=== Records for this task ===
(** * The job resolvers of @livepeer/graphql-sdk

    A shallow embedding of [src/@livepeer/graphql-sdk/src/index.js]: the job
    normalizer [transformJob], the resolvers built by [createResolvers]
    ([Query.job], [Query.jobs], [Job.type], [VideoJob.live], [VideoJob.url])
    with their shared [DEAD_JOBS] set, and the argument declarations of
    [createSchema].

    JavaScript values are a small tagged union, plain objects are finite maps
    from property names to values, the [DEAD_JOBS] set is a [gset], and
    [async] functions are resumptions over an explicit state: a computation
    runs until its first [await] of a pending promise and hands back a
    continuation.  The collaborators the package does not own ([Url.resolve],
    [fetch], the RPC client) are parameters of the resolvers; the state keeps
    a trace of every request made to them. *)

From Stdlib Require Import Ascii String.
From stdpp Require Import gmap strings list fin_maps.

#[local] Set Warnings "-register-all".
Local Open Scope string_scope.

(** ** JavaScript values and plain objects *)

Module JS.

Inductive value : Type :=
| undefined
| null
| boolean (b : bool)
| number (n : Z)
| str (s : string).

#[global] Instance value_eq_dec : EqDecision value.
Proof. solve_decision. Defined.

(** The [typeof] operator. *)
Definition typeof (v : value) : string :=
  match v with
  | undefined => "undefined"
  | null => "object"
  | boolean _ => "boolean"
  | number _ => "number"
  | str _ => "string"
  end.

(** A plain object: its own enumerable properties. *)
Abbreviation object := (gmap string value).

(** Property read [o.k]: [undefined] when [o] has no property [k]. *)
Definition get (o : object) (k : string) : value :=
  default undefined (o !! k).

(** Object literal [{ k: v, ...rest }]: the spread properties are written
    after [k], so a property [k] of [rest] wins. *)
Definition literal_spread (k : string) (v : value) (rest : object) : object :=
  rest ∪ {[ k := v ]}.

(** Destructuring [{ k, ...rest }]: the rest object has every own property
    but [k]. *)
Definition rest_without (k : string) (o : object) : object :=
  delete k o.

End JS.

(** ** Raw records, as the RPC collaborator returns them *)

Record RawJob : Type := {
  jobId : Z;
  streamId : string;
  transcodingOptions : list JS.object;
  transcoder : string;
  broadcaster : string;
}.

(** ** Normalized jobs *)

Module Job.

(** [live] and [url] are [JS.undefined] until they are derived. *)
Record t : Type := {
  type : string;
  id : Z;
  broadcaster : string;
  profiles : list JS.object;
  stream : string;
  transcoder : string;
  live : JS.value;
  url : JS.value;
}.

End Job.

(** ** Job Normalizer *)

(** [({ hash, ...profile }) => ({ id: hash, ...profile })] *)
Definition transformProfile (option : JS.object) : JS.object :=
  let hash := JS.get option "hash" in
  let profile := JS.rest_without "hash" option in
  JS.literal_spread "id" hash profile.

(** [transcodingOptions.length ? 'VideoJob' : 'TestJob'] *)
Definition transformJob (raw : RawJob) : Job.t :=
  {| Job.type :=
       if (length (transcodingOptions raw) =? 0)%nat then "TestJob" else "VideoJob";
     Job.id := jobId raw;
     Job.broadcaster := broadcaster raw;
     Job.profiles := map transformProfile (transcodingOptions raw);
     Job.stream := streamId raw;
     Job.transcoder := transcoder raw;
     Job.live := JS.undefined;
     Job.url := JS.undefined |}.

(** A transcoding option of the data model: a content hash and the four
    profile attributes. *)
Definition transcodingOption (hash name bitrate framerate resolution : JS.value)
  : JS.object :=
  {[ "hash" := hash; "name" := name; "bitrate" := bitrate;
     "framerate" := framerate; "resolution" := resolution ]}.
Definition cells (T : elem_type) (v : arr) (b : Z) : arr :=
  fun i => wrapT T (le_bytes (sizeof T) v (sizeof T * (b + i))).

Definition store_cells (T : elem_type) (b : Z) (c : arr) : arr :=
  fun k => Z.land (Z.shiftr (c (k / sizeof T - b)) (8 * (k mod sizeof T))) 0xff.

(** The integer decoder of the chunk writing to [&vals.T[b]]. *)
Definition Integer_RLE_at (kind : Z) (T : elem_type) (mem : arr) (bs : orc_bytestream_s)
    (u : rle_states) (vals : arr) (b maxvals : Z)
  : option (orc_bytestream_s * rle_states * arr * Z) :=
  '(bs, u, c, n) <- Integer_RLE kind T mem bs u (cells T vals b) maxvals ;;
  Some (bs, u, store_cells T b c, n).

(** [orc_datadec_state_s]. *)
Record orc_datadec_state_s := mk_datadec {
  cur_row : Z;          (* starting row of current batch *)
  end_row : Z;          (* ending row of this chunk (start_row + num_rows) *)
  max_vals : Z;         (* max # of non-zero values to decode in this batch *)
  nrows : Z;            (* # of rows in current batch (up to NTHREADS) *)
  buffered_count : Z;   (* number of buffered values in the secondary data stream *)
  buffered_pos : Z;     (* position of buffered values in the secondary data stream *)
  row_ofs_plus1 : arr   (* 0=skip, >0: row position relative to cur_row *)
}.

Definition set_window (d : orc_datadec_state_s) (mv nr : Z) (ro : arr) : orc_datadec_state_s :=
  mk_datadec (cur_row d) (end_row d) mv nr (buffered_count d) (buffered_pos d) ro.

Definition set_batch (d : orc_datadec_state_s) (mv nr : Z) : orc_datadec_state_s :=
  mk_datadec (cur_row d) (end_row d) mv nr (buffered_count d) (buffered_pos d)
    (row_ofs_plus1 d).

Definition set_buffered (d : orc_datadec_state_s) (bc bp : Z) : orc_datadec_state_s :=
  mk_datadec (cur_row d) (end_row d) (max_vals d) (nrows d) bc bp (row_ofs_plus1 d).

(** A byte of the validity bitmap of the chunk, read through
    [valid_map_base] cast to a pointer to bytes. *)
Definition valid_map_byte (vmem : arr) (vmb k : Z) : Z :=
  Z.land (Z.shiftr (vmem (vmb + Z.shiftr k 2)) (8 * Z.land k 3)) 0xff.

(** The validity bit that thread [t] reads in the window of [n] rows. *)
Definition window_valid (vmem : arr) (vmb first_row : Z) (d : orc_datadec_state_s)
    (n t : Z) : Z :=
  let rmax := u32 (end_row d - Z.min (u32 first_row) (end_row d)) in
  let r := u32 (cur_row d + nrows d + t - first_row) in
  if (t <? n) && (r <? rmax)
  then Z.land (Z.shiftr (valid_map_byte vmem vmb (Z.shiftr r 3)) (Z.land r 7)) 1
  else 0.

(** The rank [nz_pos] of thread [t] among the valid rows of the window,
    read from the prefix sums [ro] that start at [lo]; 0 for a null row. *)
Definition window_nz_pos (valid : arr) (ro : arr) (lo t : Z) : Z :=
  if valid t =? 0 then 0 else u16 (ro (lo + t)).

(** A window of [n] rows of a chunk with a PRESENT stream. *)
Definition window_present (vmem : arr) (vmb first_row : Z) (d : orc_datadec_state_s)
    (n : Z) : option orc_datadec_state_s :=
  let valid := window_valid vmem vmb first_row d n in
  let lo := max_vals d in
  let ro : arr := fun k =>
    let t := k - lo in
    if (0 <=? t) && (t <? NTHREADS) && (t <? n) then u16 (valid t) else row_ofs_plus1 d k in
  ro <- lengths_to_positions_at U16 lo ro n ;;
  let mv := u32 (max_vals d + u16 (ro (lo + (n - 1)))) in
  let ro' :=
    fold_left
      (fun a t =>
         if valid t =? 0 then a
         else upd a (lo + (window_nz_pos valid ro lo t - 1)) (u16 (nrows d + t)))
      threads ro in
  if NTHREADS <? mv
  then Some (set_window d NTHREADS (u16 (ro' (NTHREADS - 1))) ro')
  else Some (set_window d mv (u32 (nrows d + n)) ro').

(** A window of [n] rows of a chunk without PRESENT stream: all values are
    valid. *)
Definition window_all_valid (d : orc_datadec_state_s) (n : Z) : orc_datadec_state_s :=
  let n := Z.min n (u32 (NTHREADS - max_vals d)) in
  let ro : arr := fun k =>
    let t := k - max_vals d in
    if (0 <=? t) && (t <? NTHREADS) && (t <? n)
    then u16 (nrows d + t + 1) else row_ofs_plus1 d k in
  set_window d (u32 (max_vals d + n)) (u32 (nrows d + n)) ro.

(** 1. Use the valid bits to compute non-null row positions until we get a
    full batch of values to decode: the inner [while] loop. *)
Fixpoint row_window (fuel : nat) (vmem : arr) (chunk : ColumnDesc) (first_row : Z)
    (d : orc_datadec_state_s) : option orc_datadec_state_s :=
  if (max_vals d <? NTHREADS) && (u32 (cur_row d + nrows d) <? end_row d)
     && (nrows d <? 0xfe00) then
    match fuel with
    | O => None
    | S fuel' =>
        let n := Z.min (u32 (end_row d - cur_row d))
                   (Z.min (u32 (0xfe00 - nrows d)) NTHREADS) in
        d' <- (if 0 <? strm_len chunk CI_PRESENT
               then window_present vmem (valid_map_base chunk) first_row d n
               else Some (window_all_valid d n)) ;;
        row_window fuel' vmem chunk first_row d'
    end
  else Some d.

=== Task instructions ===
Everything in the material above from the line that has "Z.land (Z.shiftr (vmem" through the line that has "(** The rank" must be duplicated exactly, with no other lines given.

=== Solved problem ===
  Z.land (Z.shiftr (vmem (vmb + Z.shiftr k 2)) (8 * Z.land k 3)) 0xff.

(** The validity bit that thread [t] reads in the window of [n] rows. *)
Definition window_valid (vmem : arr) (vmb first_row : Z) (d : orc_datadec_state_s)
    (n t : Z) : Z :=
  let rmax := u32 (end_row d - Z.min (u32 first_row) (end_row d)) in
  let r := u32 (cur_row d + nrows d + t - first_row) in
  if (t <? n) && (r <? rmax)
  then Z.land (Z.shiftr (valid_map_byte vmem vmb (Z.shiftr r 3)) (Z.land r 7)) 1
  else 0.

(** The rank [nz_pos] of thread [t] among the valid rows of the window,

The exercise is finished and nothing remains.